| 要旨トップ | 目次 | 日本生態学会第58回全国大会 (2011年3月,札幌) 講演要旨


一般講演(口頭発表) E2-01

潜るか潜らないか、カモたちの選択 -北方で越冬する陸ガモの採食行動-

岡 奈理子

陸ガモ類の採食方法は水面での、ろ過、ついばみ、倒立採食であり、潜水して採食する潜水ガモ類と大別されてきた。寒冷地は厳冬期になると湖沼や河川、湿地などの好適な生息地のほとんどが、冠雪や結氷によって採食機会を損なうにも関わらず、かなりの陸ガモ類が越冬してきたが、採食生態にあまり関心が払われてこなかった。

寒冷地に越冬する代表種の一つ、マガモAnas platyrhynchosはオホーツク沿岸の汽水河川の開氷域で厳冬期を通じて生息し、主に二枚貝などの底生動物を潜水採食していた。彼らの捕食圧は秋季から初冬に優占した潜水ガモ類が忌避した大きめの貝サイズの採食で、エネルギー要求量をみたしていると考えられた(岡 2010)。マガモで明らかになった陸ガモ類の潜水採食による越冬生態の新知見は、従来の採食方法によるカモ類の区分方法を見直す必要性を示唆している。

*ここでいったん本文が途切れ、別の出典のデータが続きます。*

(* ===== verification/ManifestCorrect.v ===== *)
(** * What an accepted manifest satisfies

    [Validate] collects no problem exactly when the manifest is valid in the
    declarative sense of [manifest_valid]. *)
From S2P Require Import Prelude GoLib GoText NetIP Policy Manifest.
From stdpp Require Import pretty.

#[local] Open Scope string_scope.
#[local] Open Scope list_scope.
#[local] Open Scope Z_scope.

(** ** Loops that collect problems *)
Lemma fails_nil b f a : fails b f a = [] ↔ b = false.
Proof. by destruct b. Qed.
Lemma is_empty_spec s : is_empty s = true ↔ s = "".
Proof. apply String.eqb_eq. Qed.
Lemma is_empty_false s : is_empty s = false ↔ s ≠ "".
Proof. apply String.eqb_neq. Qed.
Lemma concat_nil {A B} (f : A → list B) (l : list A) : concat (f <$> l) = [] ↔ Forall (λ x, f x = []) l.
Proof.
  induction l as [|x l IH]; cbn; [split; auto|]. rewrite app_nil, Forall_cons. by rewrite <- IH.
Qed.

(** [ok] at each element, given the elements before it. *)
Fixpoint along {A} (ok : list A → A → Prop) (l1 l : list A) : Prop :=
  match l with
  | [] => True
  | x :: l' => ok l1 x ∧ along ok (l1 ++ [x])%list l'
  end.

Lemma scan_clean {P S A} (f : S → A → list P * S) (inv : list A → S → Prop) (ok : list A → A → Prop) :
  (∀ l1 s x, inv l1 s → ((f s x).1 = [] ↔ ok l1 x) ∧ (ok l1 x → inv (l1 ++ [x])%list (f s x).2)) →
  ∀ l l1 s, inv l1 s → ((scan f s l).1 = [] ↔ along ok l1 l) ∧ (along ok l1 l → inv (l1 ++ l)%list (scan f s l).2).
Proof.
  intros Hf l. induction l as [|x l IH]; intros l1 s Hinv; cbn; [by rewrite app_nil_r|].
  destruct (Hf l1 s x Hinv) as [Hp Hi]. destruct (f s x) as [p s']. cbn in *.
  assert (ok l1 x → ((scan f s' l).1 = [] ↔ along ok (l1 ++ [x])%list l) ∧
    (along ok (l1 ++ [x])%list l → inv (l1 ++ x :: l)%list (scan f s' l).2)) as Hr.
  { intros Hok. specialize (IH (l1 ++ [x])%list s' (Hi Hok)). by rewrite <- app_assoc in IH. }
  destruct (scan f s' l) as [ps s'']. cbn in *. rewrite app_nil. split; [|intros [Hok Hal]; by apply Hr].
  split; intros [Ha Hb]; [apply Hp in Ha|assert (p = []) by by apply Hp]; split; try done; by apply Hr.
Qed.

Lemma along_and {A} (P Q : list A → A → Prop) l1 l : along (λ l x, P l x ∧ Q l x) l1 l ↔ along P l1 l ∧ along Q l1 l.
Proof. revert l1. induction l as [|x l IH]; intros l1; cbn; [tauto|]. rewrite IH. tauto. Qed.
Lemma along_forall {A} (P : A → Prop) l1 l : along (λ _ x, P x) l1 l ↔ Forall P l.
Proof. revert l1. induction l as [|x l IH]; intros l1; cbn; [split; auto|]. by rewrite Forall_cons, IH. Qed.
Lemma along_fresh {A} (g : A → list string) l1 l :
  NoDup (concat (g <$> l1)) →
  along (λ l x, NoDup (g x) ∧ ∀ a, a ∈ g x → a ∉ concat (g <$> l)) l1 l ↔ NoDup (concat (g <$> l1 ++ l)).
Proof.
  revert l1. induction l as [|x l IH]; intros l1 Hn; cbn [along]; [by rewrite app_nil_r|].
  assert (NoDup (concat (g <$> l1 ++ [x])) ↔ NoDup (g x) ∧ ∀ a, a ∈ g x → a ∉ concat (g <$> l1)) as Hx.
  { rewrite fmap_app, concat_app, NoDup_app. cbn. rewrite app_nil_r. naive_solver. }
  rewrite <- Hx. specialize (IH (l1 ++ [x])). rewrite <- app_assoc in IH. cbn in IH. split.
  - intros [H1 H2]. by apply IH.
  - intros H. assert (NoDup (concat (g <$> l1 ++ [x]))) as H1.
    { change (x :: l) with ([x] ++ l) in H. rewrite app_assoc, (fmap_app _ (l1 ++ [x])), concat_app, NoDup_app in H. apply H. }
    split; [done|]. by apply IH.
Qed.
Lemma along_impl {A} (P Q : list A → A → Prop) l1 l : (∀ l x, P l x ↔ Q l x) → along P l1 l ↔ along Q l1 l.
Proof. intros H. revert l1. induction l as [|x l IH]; intros l1; cbn; [done|]. by rewrite IH, H. Qed.
Lemma along_distinct {A} (g : A → string) l : along (λ l x, g x ∉ g <$> l) [] l ↔ NoDup (g <$> l).
Proof.
  assert (∀ l : list A, concat ((λ x, [g x]) <$> l) = g <$> l) as Hc by (intros l'; induction l'; cbn; congruence).
  rewrite <- (Hc l), <- (along_fresh (λ x, [g x]) [] l) by constructor.
  apply along_impl. intros l' x. rewrite Hc. split.
  - intros H. split; [apply NoDup_singleton|]. intros a Ha. by apply list_elem_of_singleton in Ha as ->.
  - intros [_ H]. apply H. by apply list_elem_of_singleton.
Qed.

引き続き筆者は、寒冷地のヒドリガモAnas penelopeの厳冬期の採食知見を得たので発表する。ヒドリガモは、寒冷地で厳冬期にも生息する陸ガモ類である。北海道の厳冬期の生息数はマガモの1割~2割程度とみられる。かれらは、それぞれ、ほぼ同数の群れを形成したマガモ、キンクロハジロとともに、道央の千歳川で活発に潜水し、ヒドリガモは川底に群生する底生植物を採食していた。ヒドリガモの1バウトあたりの潜水時間は5秒程度であった。水生植物のカロリー含有率は一般的に低いため、相当量の採食が必要だが、この水域一帯の底生植物資源量は多く、厳冬期を通じて生息し続けたとしても、エネルギー要求量を満たすと思われた。

引用文献: 岡 奈理子(2010)オホーツク海潟湖で越冬するマガモの採食潜水行動.日本鳥学会誌 59:161 – 167.